Ганс-Улоф смотрел перед собой стеклянными глазами.
– Я не могу себе представить, чтобы это сработало.
– Хорошая возможность расширить границы воображения.
– И потом? Что ты сделаешь такого, чего не смог бы я?
Я почувствовал, что моё терпение на исходе.
– Ганс-Улоф, я пытаюсь представить себе, как ты взламываешь замки, спускаешься на верёвке по стене дома или крадёшься с фонариком по тёмным офисам. Но, честно говоря, это превышает силы моего воображения.
Он снова посмотрел на меня со своим идиотским, огорошенным выражением.
– А, вон что. Так это делается.
Совершенно очевидно, что он, хотя уже лет пятнадцать знал, какой профессией я занимаюсь, никогда не задумывался о том, как выглядит практическая деятельность промышленного шпиона.
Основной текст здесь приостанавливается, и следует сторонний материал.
(** [load_models]: any exception of [joblib.load] is caught and the object
    is left as it is. *)
Definition load_models (filepath : string)
    (self : RadiologyMLModels Model Scaler) (files : Files)
    : RadiologyMLModels Model Scaler :=
  match files !! filepath with
  | Some model_data =>
      {| models := md_models model_data;
         scalers := md_scalers model_data;
         feature_names := md_feature_names model_data;
         is_trained := md_is_trained model_data |}
  | None => self
  end.

End Lifecycle.

Arguments init {_ _} _ _ _ _ _.
Arguments save_models {_ _} _ _ _.
Arguments load_models {_ _} _ _ _.
Arguments train_models {_ _ _} _ _ _ _ _.
Arguments comprehensive_analysis {_ _ _} _ _ _ _ _ _ _ _ _ _.

End MLModels.

(** ** [medical_nlp.py]: [MedicalNLP] *)

Module MedicalNLP.

(** One entry of [pathology_keywords]. *)
Record Keyword := mkKeyword {
  kw_severity : string;
  kw_urgency : string;
  kw_location : string
}.

Definition pathology_keywords : list (string * Keyword) :=
  [ ("pneumonia", mkKeyword "moderate" "high" "lung");
    ("consolidation", mkKeyword "moderate" "medium" "lung");
    ("opacity", mkKeyword "mild" "low" "lung");
    ("infiltrate", mkKeyword "moderate" "medium" "lung");
    ("effusion", mkKeyword "moderate" "medium" "pleural");
    ("pneumothorax", mkKeyword "high" "high" "pleural");
    ("fracture", mkKeyword "high" "high" "bone");
    ("dislocation", mkKeyword "high" "high" "joint");
    ("nodule", mkKeyword "moderate" "medium" "lung");
    ("mass", mkKeyword "high" "high" "various");
    ("lesion", mkKeyword "moderate" "medium" "various");
    ("cardiomegaly", mkKeyword "moderate" "medium" "heart");
    ("atelectasis", mkKeyword "mild" "low" "lung") ]%string.

Definition normal_indicators : list string :=
  [ "normal"; "unremarkable"; "clear"; "intact"; "stable";
    "no acute"; "no evidence"; "negative"; "within normal limits" ]%string.

Definition severity_modifiers : list (string * Z) :=
  [ ("mild", 1); ("small", 1); ("minimal", 1); ("slight", 1);
    ("moderate", 2); ("medium", 2);
    ("severe", 3); ("large", 3); ("extensive", 3); ("massive", 3);
    ("acute", 3); ("chronic", 2) ]%string%Z.

Definition anatomical_locations : list string :=
  [ "right upper lobe"; "right middle lobe"; "right lower lobe";
    "left upper lobe"; "left lower lobe"; "bilateral";
    "heart"; "mediastinum"; "pleural"; "costophrenic";
    "hilum"; "apex"; "base"; "periphery" ]%string.

(** A finding dictionary; the keys a normal finding lacks are [None]. *)
Record Finding := mkFinding {
  type : string;
  finding : string;
  location : option string;
  severity : option string;
  confidence : Q;
  context : string;
  urgency : option string
}.

(** The loop of [_extract_severity]: the first modifier found decides. *)
Fixpoint _extract_severity_loop (modifiers : list (string * Z))
    (sentence default_severity : string) : string :=
  match modifiers with
  | [] => default_severity
  | (modifier, level) :: rest =>
      if str_in modifier sentence
      then if (level =? 1)%Z then "mild"
           else if (level =? 2)%Z then "moderate"
           else "severe"
      else _extract_severity_loop rest sentence default_severity
  end.

Definition _extract_severity (sentence default_severity : string) : string :=
  _extract_severity_loop severity_modifiers sentence default_severity.

(** [any(term in sentence for term in terms)] *)
Definition any_in (terms : list string) (sentence : string) : bool :=
  existsb (fun term => str_in term sentence) terms.

Definition _calculate_finding_confidence (sentence finding : string) : Q :=
  let base_confidence := 80 in
  let base_confidence :=
    if any_in ["consistent with"; "suggestive of"; "compatible with"]%string
              sentence
    then base_confidence + 10 else base_confidence in
  let base_confidence :=
    if any_in ["possible"; "probable"; "likely"; "suspicious";
               "questionable"]%string sentence
    then base_confidence - 15 else base_confidence in
  let base_confidence :=
    if any_in ["definite"; "clear"; "obvious"; "evident"]%string sentence
    then base_confidence + 15 else base_confidence in
  let base_confidence :=
    if any_in ["no"; "not"; "without"; "absent"; "negative"]%string sentence
    then if str_in finding sentence then base_confidence - 20
         else base_confidence
    else base_confidence in
  py_max 30 (py_min 95 base_confidence).

Definition anatomical_terms : list string :=
  [ "heart"; "lungs"; "lung fields"; "mediastinum"; "bones";
    "ribs"; "spine"; "diaphragm"; "pleura"; "cardiac silhouette" ]%string.

Definition _extract_normal_structure (sentence indicator : string) : string :=
  default "structure"%string
    (List.find (fun term => str_in term sentence) anatomical_terms).

(** [_extract_normal_findings]: the loop stops at the first indicator. *)
Definition _extract_normal_findings (sentence : string) : list Finding :=
  match List.find (fun indicator => str_in indicator sentence)
                  normal_indicators with
  | Some indicator =>
      let normal_structure := _extract_normal_structure sentence indicator in
      [ {| type := "normal";
           finding := normal_structure +:+ " appears " +:+ indicator;
           location := None;
           severity := None;
           confidence := 90;
           context := strip sentence;
           urgency := None |} ]
  | None => []
  end.

(** [f"{finding['finding']}_{finding.get('location', '')}"] *)
Definition finding_key (f : Finding) : string :=
  finding f +:+ "_" +:+ default ""%string (location f).

(** One round of the loop of [_merge_similar_findings]; the state is
    [merged_findings] and the set [processed_findings]. *)
Definition merge_step (st : list Finding * gset string) (f : Finding)
    : list Finding * gset string :=
  let finding_key := finding_key f in
  if bool_decide (finding_key ∈ snd st) then st
  else (fst st ++ [f], snd st ∪ {[ finding_key ]}).

Definition _merge_similar_findings (findings : list Finding) : list Finding :=
  fst (fold_left merge_step findings ([], ∅)).

(** The [section_indicators] table of [_identify_report_sections]. *)
Definition section_indicators : list (string * list string) :=
  [ ("clinical_history", ["clinical history"; "history"; "indication"]);
    ("technique", ["technique"; "method"; "protocol"]);
    ("findings", ["findings"; "observations"; "results"]);
    ("impression", ["impression"; "conclusion"; "diagnosis"; "assessment"]) ]%string.
Lemma mode_A_left_out_behind_dependency_witness :
  ∃ d, d ∈ ["B"] ∧ d ∉ ps_id <$> concat (processes <$> @nil station).
Proof.
  apply (mode_A_left_out_behind_dependency
           [ {| id := "A"; name := "a"; expectedTimeInMin := 2 # 10;
                machineType := "M1"; dependency := ["B"] |};
             {| id := "B"; name := "b"; expectedTimeInMin := 2 # 10;
                machineType := "M1"; dependency := ["A"] |} ] 1 []
           {| id := "A"; name := "a"; expectedTimeInMin := 2 # 10;
              machineType := "M1"; dependency := ["B"] |}).
  - vm_compute. reflexivity.
  - apply list_elem_of_here.
  - apply not_elem_of_nil.
Defined.

(** X4. With dependencies respected and valid, when the dependencies are
    acyclic (some rank of the ids decreases along every dependency), no row
    is left out: every id of the table is in a station; and when the ids of
    the table are distinct, the ids of the result are those of the table, each
    once. *)
Theorem mode_A_acyclic_complete df throughput_target (rank : string → nat) :
  valid_dependencies df →
  (∀ p d, p ∈ df → d ∈ dependency p → (rank d < rank (id p))%nat) →
  ∃ sts,
    allocate_processes_to_stations df true throughput_target
    = Some (Returned sts)
    ∧ (∀ p, p ∈ df → id p ∈ ps_id <$> concat (processes <$> sts))
    ∧ (NoDup (id <$> df) →
       ps_id <$> concat (processes <$> sts) ≡ₚ id <$> df).
Proof.
  intros Hvalid Hrank.
  destruct (allocate_A_returns df throughput_target Hvalid)
    as (rows & Hrun & Hpl).
  eexists. split; [exact Hrun|].
  set (L := ps_id <$> concat
              (processes <$> stations_of_rows_A throughput_target rows)).
  assert (∀ n p, (rank (id p) < n)%nat → p ∈ df → id p ∈ L) as Hall.
  { induction n as [|n IH]; intros p Hn Hp; [lia|].
    destruct (decide (id p ∈ L)) as [|Hout]; [done|]. exfalso.
    destruct (allocate_A_leftover df throughput_target _ _ p Hrun Hp Hout)
      as (d & Hd & Hdout).
    destruct (proj1 (list_elem_of_fmap _ _ _) (Hvalid p d Hp Hd))
      as (q & -> & Hq).
    apply Hdout, IH; [|done]. specialize (Hrank p (id q) Hp Hd). lia. }
  split; [intros p Hp; apply (Hall (S (rank (id p)))); [lia|done]|].
  intros Hids. apply NoDup_Permutation; [|done|].
  - by apply (mode_A_no_duplicates df throughput_target (length df)).
  - intros x. split.
    + unfold L.
      rewrite processes_stations_of_rows_A, concat_fmap_fmap, ps_id_summary.
      intros (q & -> & Hq)%list_elem_of_fmap.
      apply elem_of_concat in Hq as (r & Hq & Hr).
      by apply list_elem_of_fmap_2, (pl_rows _ _ _ Hpl r).
    + intros (q & -> & Hq)%list_elem_of_fmap.
      apply (Hall (S (rank (id q)))); [lia|done].
Qed.

Lemma mode_A_acyclic_complete_witness :
  ∃ sts,
    allocate_processes_to_stations (scenario_table "a" "b" "c") true 1
    = Some (Returned sts)
    ∧ (∀ p, p ∈ scenario_table "a" "b" "c" →
         id p ∈ ps_id <$> concat (processes <$> sts))
    ∧ (NoDup (id <$> scenario_table "a" "b" "c") →
       ps_id <$> concat (processes <$> sts)
       ≡ₚ id <$> scenario_table "a" "b" "c").
Proof.
  apply (mode_A_acyclic_complete (scenario_table "a" "b" "c") 1
           (λ x, if String.eqb x "A" then 0%nat else 1%nat)).
  - apply validate_dependencies_None. vm_compute. reflexivity.
  - intros p d Hp Hd. unfold scenario_table in Hp.
    repeat (apply elem_of_cons in Hp as [->|Hp]); simpl in Hd;
      try (by apply not_elem_of_nil in Hd);
      try (by apply not_elem_of_nil in Hp);
      apply list_elem_of_singleton in Hd as ->; simpl; lia.
Defined.

(** X5. With dependencies respected, the result has at most as many stations
    as the table has rows. *)
Theorem mode_A_station_count df throughput_target sts :
  allocate_processes_to_stations df true throughput_target
  = Some (Returned sts) →
  (length sts ≤ length df)%nat.
Proof.
  intros (rows & -> & Hpl)%allocate_with_fuel_A.
  unfold stations_of_rows_A. rewrite length_imap.
  assert (length rows ≤ length (concat rows))%nat as Hrows.
  { pose proof (pl_nonempty _ _ _ Hpl) as Hne. clear Hpl.
    induction rows as [|r rows IH]; simpl; [done|].
    rewrite length_app.
    assert (r ≠ []) as Hr by (apply Hne; by left).
    assert (length rows ≤ length (concat rows))%nat
      by (apply IH; intros r' Hr'; apply Hne; by right).
    destruct r; [done|]. simpl. lia. }
  assert (length (id <$> concat rows) ≤ length (id <$> df))%nat as Hids.
  { apply submseteq_length, NoDup_submseteq; [apply Hpl|].
    intros x (q & -> & Hq)%list_elem_of_fmap.
    apply elem_of_concat in Hq as (r & Hq & Hr).
    by apply list_elem_of_fmap_2, (pl_rows _ _ _ Hpl r). }
  rewrite !length_fmap in Hids. lia.
Qed.

Lemma mode_A_station_count_witness :
  (length (stations_of_rows_A 1
             [ [ {| id := "A"; name := "a"; expectedTimeInMin := 4 # 10;
                    machineType := "M1"; dependency := [] |} ] ])
   ≤ 1)%nat.
Proof.
  apply (mode_A_station_count
           [ {| id := "A"; name := "a"; expectedTimeInMin := 4 # 10;
                machineType := "M1"; dependency := [] |} ] 1).
  vm_compute. reflexivity.
Defined.

(** ** Throughput-grouped mode: what a station holds *)

Section mode_B_stations.

Context (df : list process) (throughput_target : Q).

(** [J] is kept by the open station and [P] holds of a station when it is
    closed. *)
Context (P : station → Prop) (J : list process → Q → Prop).

Hypothesis J_init : J [] 0.

Hypothesis J_fit : ∀ sp tot p,
  p ∈ df → J sp tot → tot + expectedTimeInMin p <= throughput_target →
  J (sp ++ [p]) (tot + expectedTimeInMin p).

Hypothesis J_overflow : ∀ k sp tot p,
  p ∈ df → J sp tot → ¬ tot + expectedTimeInMin p <= throughput_target →
  P (close_station_B k throughput_target sp tot) ∧ J [p] (expectedTimeInMin p).

Hypothesis P_last : ∀ k sp tot,
  J sp tot → sp ≠ [] → P (close_station_B k throughput_target sp tot).

Lemma group_fold_stations group gs :
  (∀ p, p ∈ group → p ∈ df) →
  Forall P (gs_stations gs) →
  J (gs_station_processes gs) (gs_total_expected_time gs) →
  Forall P (gs_stations (fold_left (group_step throughput_target) group gs))
  ∧ J (gs_station_processes
         (fold_left (group_step throughput_target) group gs))
      (gs_total_expected_time
         (fold_left (group_step throughput_target) group gs)).
Proof.
  revert gs. induction group as [|p group IH]; intros gs Hsub HP HJ; [done|].
  simpl. assert (p ∈ df) as Hp by (apply Hsub; by left).
  apply IH; [intros q Hq; apply Hsub; by right| |]; unfold group_step;
    destruct (Qle_bool _ _) eqn:E; simpl; try done.
  - destruct (J_overflow (gs_station_id gs) _ _ p Hp HJ) as [Hs _].
    { rewrite <- Qle_bool_iff. by rewrite E. }
    apply Forall_app. split; [done|]. by constructor.
  - apply J_fit; [done|done|]. by apply Qle_bool_iff.
  - destruct (J_overflow (gs_station_id gs) _ _ p Hp HJ) as [_ HJ'];
      [|done].
    rewrite <- Qle_bool_iff. by rewrite E.
Qed.

Lemma allocate_group_stations acc group :
  (∀ p, p ∈ group → p ∈ df) →
  Forall P acc.1 → Forall P (allocate_group throughput_target acc group).1.
Proof.
  intros Hsub HP. unfold allocate_group.
  destruct (group_fold_stations group
    {| gs_stations := acc.1; gs_station_id := acc.2;
       gs_station_processes := []; gs_total_expected_time := 0 |} Hsub HP
    J_init) as [HP' HJ'].
  destruct (gs_station_processes _) as [|q sp] eqn:E; simpl; [done|].
  apply Forall_app. split; [done|]. constructor; [|done].
  by apply P_last.
Qed.

Lemma allocate_groups_stations : Forall P (allocate_groups df throughput_target).
Proof.
  unfold allocate_groups. rewrite snd_groupby.
  generalize (sort_keys (remove_dups (machineType <$> df))) as keys.
  assert (∀ keys acc, Forall P acc.1 →
    Forall P (fold_left (allocate_group throughput_target)
                ((λ k, filter (λ p, machineType p = k) df) <$> keys) acc).1)
    as H.
  { induction keys as [|k keys IH]; intros acc Hacc; [done|]. csimpl.
    apply IH, allocate_group_stations; [|done].
    by intros p [_ ?]%list_elem_of_filter. }
  intros keys. by apply H.
Qed.

End mode_B_stations.

(** The groups of distinct keys that cover the machine types of the table
    hold every row once. *)
Lemma groups_Permutation keys (df : list process) :
  NoDup keys → (∀ p, p ∈ df → machineType p ∈ keys) →
  concat ((λ k, filter (λ p, machineType p = k) df) <$> keys) ≡ₚ df.
Proof.
  revert df. induction keys as [|k keys IH]; intros df Hnd Hcover.
  - destruct df as [|p df]; [done|].
    by destruct (not_elem_of_nil _ (Hcover p ltac:(by left))).
  - apply NoDup_cons in Hnd as [Hk Hnd]. csimpl.
    etrans; [|apply (filter_app_complement (λ p, machineType p = k) df)].
    apply Permutation_app; [done|].
    assert ((λ k', filter (λ p, machineType p = k') df) <$> keys
            = (λ k', filter (λ p, machineType p = k')
                       (filter (λ p, ¬ machineType p = k) df)) <$> keys)
      as ->.
    { apply list_fmap_ext. intros i k' Hk'.
      apply list_elem_of_lookup_2 in Hk'.
      rewrite list_filter_filter. apply list_filter_iff.
      intros p. split; [|by intros [? _]].
      intros Hp. split; [done|]. congruence. }
    apply IH; [done|].
    intros p [Hne Hp]%list_elem_of_filter.
    specialize (Hcover p Hp). apply elem_of_cons in Hcover as [?|?]; done.
Qed.

(** X6. In the throughput-grouped mode every row of the table is placed,
    once: the ids stored in the result, read station after station, are the
    ids of the table up to order. *)
Theorem mode_B_places_every_row df throughput_target :
  ∃ sts,
    allocate_processes_to_stations df false throughput_target
    = Some (Returned sts)
    ∧ ps_id <$> concat (processes <$> sts) ≡ₚ id <$> df.
Proof.
  eexists. split; [apply allocate_B_returns|].
  destruct (allocate_groups_rows throughput_target df)
    as (rows & Hst & Hcat & _).
  rewrite (processes_built_B _ _ _ Hst), concat_fmap_fmap, ps_id_summary, Hcat.
  apply fmap_Permutation, groups_Permutation; [apply group_keys_NoDup|].
  intros p Hp. by apply elem_of_group_keys, list_elem_of_fmap_2.
Qed.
– Да, – кивнул я. – Так это делается. И, как я понимаю, добавится ещё несколько задач, которые и для меня представляют полную новизну. Например, заставить кого-то говорить под дулом пистолета. Кого-то и убить, если придётся. – Я нагнулся вперёд. – Неужели ты не понимаешь, что я, может статься, козырная карта в твоём рукаве, о которой они не подозревают? Если мы будем действовать достаточно быстро, мы победим в этой игре раньше, чем они поймут, что происходит.
Он смотрел на меня с недоверием.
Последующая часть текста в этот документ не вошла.